Systems pharmacology reveals the mechanism of activity of Physalis alkekengi L. var. franchetii against lipopolysaccharide-induced acute lung injury.

Acute lung injury (ALI) is an important cause of mortality of patients with sepsis, shock, trauma, pneumonia, multiple transfusions and pancreatitis. Physalis alkekengi L. var. franchetii (Mast.) Makino (PAF) has been extensively used in Chinese folk medicine because of a good therapeutic effect in respiratory diseases. Here, an integrated approach combining network pharmacology, proton nuclear magnetic resonance-based metabolomics, histopathological analysis and biochemical assays was used to elucidate the mechanism of PAF against ALI induced by lipopolysaccharide (LPS) in a mouse model. We found that the compounds present in PAF interact with 32 targets to effectively improve the damage in the lung undergoing ALI. We predicted the putative signalling pathway involved by using the network pharmacology and then used the orthogonal signal correction partial least-squares discriminant analysis to analyse the disturbances in the serum metabolome in mouse. We also used ELISA, RT-qPCR, Western blotting, immunohistochemistry and TUNEL assay to confirm the potential signalling pathways involved.
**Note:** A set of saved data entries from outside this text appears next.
(** The dumping thread finds the module under its title. *)
Lemma added_queued ds titleid t : dump_list ds -> (length (until_nul titleid) < text_size)%nat ->
  (length (until_nul t) < text_size)%nat -> until_nul titleid <> str_bytes "Modules to be decrypted" ->
  dump_list (ds ++ added ds titleid t) /\
  queued [] (ds ++ added ds titleid t) = queued [] ds ++ [(until_nul titleid, until_nul t)].
Proof.
  intros (h & rest & -> & H1 & H2 & H3 & H4) Ht Htt Hne. fold (entries_ok rest) in H4.
  assert (entries_ok (added (h :: rest) titleid t)) as Ha.
  { unfold added. apply Forall_app. split; [case_bool_decide; [constructor|]|]; (constructor; [|constructor]); [by left|by right]. }
  split.
  - exists h, (rest ++ added (h :: rest) titleid t). split; [done|]. do 3 (split; [done|]). by apply Forall_app.
  - cbn [app queued]. rewrite H1. rewrite queued_app by done. f_equal. unfold added. cbn [heading].
    rewrite (bool_decide_eq_true_2 _ H2). rewrite H3.
    destruct (heading_cur rest (str_bytes "Modules to be decrypted")) as [E|E].
    + rewrite E, bool_decide_eq_false_2 by congruence. cbn [app queued node_draw heading_node queue_node new_node node_text].
      by rewrite !until_nul_strncpy.
    + rewrite <- (E []). case_bool_decide as Eh; cbn [app queued node_draw heading_node queue_node new_node node_text];
        rewrite !until_nul_strncpy by done; by rewrite ?Eh.
Qed.

(** ** The operations *)

Lemma in_game_Done {A} (op : SM Menu A) s x m : op (game_menu s) = Done (x, m) ->
  in_game op s = Done (x, Menus m (dump_menu s)).
Proof. intros E. unfold in_game. by rewrite E. Qed.
Lemma in_dump_Done {A} (op : SM Menu A) s x m : op (dump_menu s) = Done (x, m) ->
  in_dump op s = Done (x, Menus (game_menu s) m).
Proof. intros E. unfold in_dump. by rewrite E. Qed.

Lemma entry_at m ps ds j p : menu_holds m ps ds -> ps !! j = Some p -> exists e,
  read p m = Done (e, m) /\ next e = ps !! S j /\ prev e = prev_of ps j /\ ds !! j = Some (data e) /\ index e = Z.of_nat j.
Proof.
  intros H Hp. destruct (links_at _ _ _ _ (holds_links _ _ _ H) j p Hp) as (e & He & Hn & Hv & Hd & Hx).
  exists e. split; [by apply read_Done|]. rewrite (proj2 (Nat.ltb_lt _ _)) in Hx by (by apply lookup_lt_Some in Hp). done.
Qed.

Lemma prev_index_spec m ps ds j p : menu_holds m ps ds -> ps !! S j = Some p -> prev_index p m = Done (Z.of_nat j, m).
Proof.
  intros H Hp. destruct (entry_at _ _ _ _ _ H Hp) as (e & E & _ & Hv & _). unfold prev_index.
  rewrite (sm_bind_Done _ _ _ _ _ E), Hv. cbn [prev_of].
  destruct (lookup_lt_is_Some_2 ps j) as [q Hq]; [apply lookup_lt_Some in Hp; lia|]. rewrite Hq.
  destruct (entry_at _ _ _ _ _ H Hq) as (e' & E' & _ & _ & _ & Hx).
  rewrite (sm_bind_Done (sm_lift (not_null (Some q))) _ m q m eq_refl), (sm_bind_Done _ _ _ _ _ E'). by rewrite Hx.
Qed.

Lemma follow_end_spec title m ps ds : menu_holds m ps ds -> (2 <= length ps)%nat -> entry_selected m <> None ->
  (forall t, title = Some t -> exists j, ps !! S j = Some t) -> exists m',
  follow_end title m = Done (tt, m') /\ menu_holds m' ps ds.
Proof.
  intros H Hl Hs Ht. destruct (entry_selected m) as [s|] eqn:Es; [|done].
  pose proof (holds_selected _ _ _ H s Es) as [j Hj]%list_elem_of_lookup.
  destruct (entry_at _ _ _ _ _ H Hj) as (e & E & _). unfold follow_end.
  rewrite (sm_bind_Done (sm_gets entry_selected) _ m _ m eq_refl), Es.
  rewrite (sm_bind_Done (sm_lift (not_null (Some s))) _ m s m eq_refl), (sm_bind_Done _ _ _ _ _ E).
  rewrite (sm_bind_Done (sm_gets entry_end) _ m _ m eq_refl), (holds_end _ _ _ H).
  destruct (length ps) as [|[|k]] eqn:El; [lia..|]. cbn [prev_of].
  destruct (lookup_lt_is_Some_2 ps (S k)) as [q Hq]; [lia|]. rewrite Hq.
  rewrite (sm_bind_Done (sm_lift (not_null (Some q))) _ m q m eq_refl).
  rewrite (sm_bind_Done _ _ _ _ _ (prev_index_spec _ _ _ _ _ H Hq)).
  assert (exists hit : bool, (if index e =? Z.of_nat k then mret true
    else match title with Some t => j ← prev_index t; mret (index e =? j) | None => mret false end) m = Done (hit, m)) as [hit Eh].
  { destruct (index e =? Z.of_nat k); [by eexists|]. destruct title as [t|]; [|by eexists].
    destruct (Ht t eq_refl) as [j' Hj']. rewrite (sm_bind_Done _ _ _ _ _ (prev_index_spec _ _ _ _ _ H Hj')). by eexists. }
  rewrite (sm_bind_Done _ _ _ _ _ Eh). destruct hit; [|by exists m].
  eexists. split; [done|]. apply (set_selected_holds m ps ds q H). apply list_elem_of_lookup. by eexists.
Qed.

Lemma add_entry_queue titleid k s gps gds lps lds d : menu_holds (game_menu s) gps gds ->
  menu_holds (dump_menu s) lps lds -> dump_list lds -> gds !! k = Some d -> exists s' lps',
  dumpAddEntry titleid (Z.of_nat k) s = Done (tt, s') /\ game_menu s' = game_menu s /\
  menu_holds (dump_menu s') lps' (lds ++ added lds titleid (node_text d)).
Proof.
  intros Hg Hl Hq Hd. unfold dumpAddEntry, added. pose proof (heading_last lds) as Hh.
  rewrite (sm_bind_Done _ _ _ _ _ (in_dump_Done _ s _ _ (find_type_spec _ _ _ MENU_DISABLE Hl))).
  rewrite (holds_lengths _ _ _ Hl) in Hh.
  assert (exists j d0, last_of_type lds MENU_DISABLE (length lps) = Some j /\ lds !! j = Some d0) as (j & d0 & Ej & Hd0).
  { destruct Hq as (h & rest & -> & _ & Hh2 & _). rewrite <- (holds_lengths _ _ _ Hl). cbn [length].
    assert (forall n, (n <= length (h :: rest))%nat -> (0 < n)%nat -> exists j d0, last_of_type (h :: rest) MENU_DISABLE n = Some j /\
      (h :: rest) !! j = Some d0) as Hex; [|by apply Hex; [|lia]].
    induction n as [|n IH]; intros Hn Hn0; [lia|]. cbn [last_of_type].
    destruct (lookup_lt_is_Some_2 (h :: rest) n) as [x Hx]; [lia|]. rewrite Hx. case_bool_decide as Hb; [by exists n, x|].
    destruct n as [|n]; [by injection Hx as ->|]. apply IH; lia. }
  rewrite Ej in *. cbn [mbind option_bind] in *. rewrite Hd0 in Hh.
  destruct (lookup_lt_is_Some_2 lps j) as [p Hp]; [rewrite <- (holds_lengths _ _ _ Hl); by eapply lookup_lt_Some|]. rewrite Hp.
  destruct (entry_at _ _ _ _ _ Hl Hp) as (e0 & E0 & _ & _ & Hd0' & _). rewrite Hd0 in Hd0'. injection Hd0' as ->.
  match goal with |- context [sm_lift (not_null (Some p))] => rewrite (sm_bind_Done (sm_lift (not_null (Some p))) _ _ p _ eq_refl) end.
  rewrite (sm_bind_Done _ _ _ _ _ (in_dump_Done (read p) (Menus _ _) _ _ E0)).
  change (node_text (data e0)) with (text e0) in Hh. rewrite Hh.
  set (s0 := Menus _ _).
  assert (exists title m1 ps1, (if bool_decide (until_nul (text e0) = until_nul titleid) then mret None
      else p ← in_dump (MenuAddEntry MENU_SUBTITLE titleid None); mret (Some p)) s0 = Done (title, Menus (game_menu s) m1) /\
    menu_holds m1 ps1 (lds ++ if bool_decide (until_nul (text e0) = until_nul titleid) then [] else [heading_node titleid]) /\
    (1 <= length ps1)%nat /\ forall t, title = Some t -> exists j, ps1 !! S j = Some t) as (title & m1 & ps1 & E1 & H1 & L1 & T1).
  { pose proof (lookup_lt_Some _ _ _ Hp). case_bool_decide.
    - exists None, (dump_menu s), lps. rewrite app_nil_r. split; [done|]. split; [done|]. split; [lia|done].
    - destruct (add_entry_spec (dump_menu s) lps lds MENU_SUBTITLE titleid None Hl) as (t & m1 & E & _ & Hm & _).
      exists (Some t), m1, (lps ++ [t]). rewrite (sm_bind_Done _ _ _ _ _ (in_dump_Done _ s0 _ _ E)).
      split; [done|]. split; [exact Hm|]. split; [rewrite length_app; cbn; lia|]. intros t' [= <-].
      exists (length lps - 1)%nat. replace (S (length lps - 1)) with (length lps) by lia. by rewrite lookup_app_r, Nat.sub_diag by lia. }
  rewrite (sm_bind_Done _ _ _ _ _ E1).
  destruct (lookup_lt_is_Some_2 gps k) as [g Hgp]; [rewrite <- (holds_lengths _ _ _ Hg); by eapply lookup_lt_Some|].
  destruct (entry_at _ _ _ _ _ Hg Hgp) as (e & E & _ & _ & Hde & _). rewrite Hd in Hde. injection Hde as ->.
  pose proof (find_entry_spec _ _ _ k Hg) as Ef. rewrite Hgp in Ef.
  rewrite (sm_bind_Done _ _ _ _ _ (in_game_Done _ (Menus (game_menu s) m1) _ _ Ef)).
  rewrite (sm_bind_Done (sm_lift (not_null (Some g))) _ _ g _ eq_refl).
  rewrite (sm_bind_Done _ _ _ _ _ (in_game_Done (read g) (Menus (game_menu s) m1) _ _ E)).
  destruct (add_entry_spec m1 ps1 _ MENU_NORMAL (text e) (Some dumpModuleEntryCB_id) H1) as (q & m2 & E2 & _ & H2 & S2).
  rewrite (sm_bind_Done _ _ _ _ _ (in_dump_Done _ (Menus (game_menu s) m1) _ _ E2)).
  destruct (follow_end_spec title m2 _ _ H2) as (m3 & E3 & H3).
  - rewrite length_app. cbn. lia.
  - rewrite S2. destruct (entry_selected m1); [done|]. by rewrite bool_decide_eq_false_2 by (intros []; done).
  - intros t Et. destruct (T1 t Et) as [j' Hj']. exists j'. by apply lookup_app_l_Some.
  - exists (Menus (game_menu s) m3), (ps1 ++ [q]). split; [exact (in_dump_Done _ (Menus (game_menu s) m2) _ _ E3)|].
    split; [done|]. rewrite <- app_assoc in H3. exact H3.
Qed.

(** After an error the dumping thread goes on behind the modules of the game. *)
Lemma skip_game_finds m ps ds k p : menu_holds m ps ds -> ps !! k = Some p ->
  dumpSkipGame p m = Done (list_find (fun d => node_type d = MENU_DISABLE) (drop (S k) ds) ≫= (fun x => ps !! (S k + x.1)%nat), m).
Proof.
  intros H Hp. destruct (entry_at _ _ _ _ _ H Hp) as (e & E & Hn & _). unfold dumpSkipGame.
  rewrite (sm_bind_Done _ _ _ _ _ E), (sm_bind_Done (sm_gets entries) _ m _ m eq_refl), Hn.
  pose proof (holds_lengths _ _ _ H) as Hlen.
  assert (forall fuel i, (length ps - i < fuel)%nat -> skip_loop fuel (entries m) (ps !! i) =
    Done (list_find (fun d => node_type d = MENU_DISABLE) (drop i ds) ≫= (fun x => ps !! (i + x.1)%nat))) as Hloop.
  { induction fuel as [|fuel IH]; intros i Hi; [lia|]. cbn [skip_loop]. destruct (ps !! i) as [q|] eqn:Eq.
    - pose proof (lookup_lt_Some _ _ _ Eq). destruct (links_deref _ _ _ _ _ _ (holds_links _ _ _ H) Eq) as (e' & -> & Hn' & _ & Hd' & _).
      cbn [mbind run_bind]. rewrite (drop_S _ _ _ Hd'). cbn [list_find]. change (node_type (data e')) with (FagMenu.type e').
      case_bool_decide as Ht; [rewrite decide_True by done; cbn; by rewrite Nat.add_0_r, Eq|]. rewrite decide_False by done.
      rewrite Hn', IH by lia. f_equal. destruct (list_find _ (drop (S i) ds)) as [[j d]|]; [|done]. cbn. f_equal. lia.
    - apply lookup_ge_None in Eq. by rewrite drop_ge by lia. }
  unfold sm_lift. rewrite Hloop by (unfold rounds; rewrite (links_size _ _ _ _ (holds_links _ _ _ H)); lia). done.
Qed.

(** A line that fits the buffer is added; only a plain one leaves the selection. *)
Lemma add_log_ok level t m ps ds : menu_holds m ps ds -> (String.length t < 128)%nat -> exists m' p,
  add_log level t m = Done (tt, m') /\
  menu_holds m' (ps ++ [p]) (ds ++ [(MENU_NORMAL, level, 0, strncpy (str_bytes t) text_size, None)]) /\
  (level <> MENU_NONE -> entry_selected m' = Some p).
Proof.
  intros H Ht. unfold add_log. rewrite (proj2 (Nat.ltb_lt _ _) Ht).
  destruct (add_entry_spec m ps ds MENU_NORMAL (str_bytes t) None H) as (p & m1 & E & _ & H1 & _).
  rewrite (sm_bind_Done _ _ _ _ _ E).
  assert ((ps ++ [p]) !! length ps = Some p) as Hp by (by rewrite lookup_app_r, Nat.sub_diag by lia).
  destruct (update_at (set_type level) m1 _ _ _ _ H1 Hp) as (e & m2 & E2 & Hd & H2); [done|].
  rewrite (sm_bind_Done _ _ _ _ _ E2). rewrite <- (holds_lengths _ _ _ H) in Hd, H2.
  rewrite lookup_app_r, Nat.sub_diag in Hd by lia. injection Hd as D1 D2 D3 D4 D5.
  rewrite insert_app_r_alt, Nat.sub_diag in H2 by lia. unfold data in H2.
  cbn [draw_type entry_active text click_cb FagMenu.type set_type list_insert] in H2. rewrite <- D1, <- D3, <- D4, <- D5 in H2.
  case_bool_decide as Hl; [by exists m2, p|]. exists (set_selected (Some p) m2), p. split; [done|]. split; [|done].
  apply set_selected_holds; [exact H2|]. apply list_elem_of_lookup. by eexists.
Qed.

Definition selectable (ds : list node) : list mem := node_text <$> filter (fun d => node_type d = MENU_NONE) ds.
Definition fits (t : mem) : Prop := (length (until_nul t) < text_size)%nat.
We found that PAF reduced the release of cytokines, such as TNF-α, and the accumulation of oxidation products; decreased the levels of NF-κB, p-p38, ERK, JNK, p53, caspase-3 and COX-2; and enhanced the translocation of Nrf2 from the cytoplasm to the nucleus. Collectively, PAF significantly reduced oxidative stress injury and inflammation, at the same time correcting the energy metabolism imbalance caused by ALI, increasing the amount of antioxidant-related metabolites and reducing the apoptosis of lung cells. These observations suggest that PAF may be an effective candidate preparation alleviating ALI.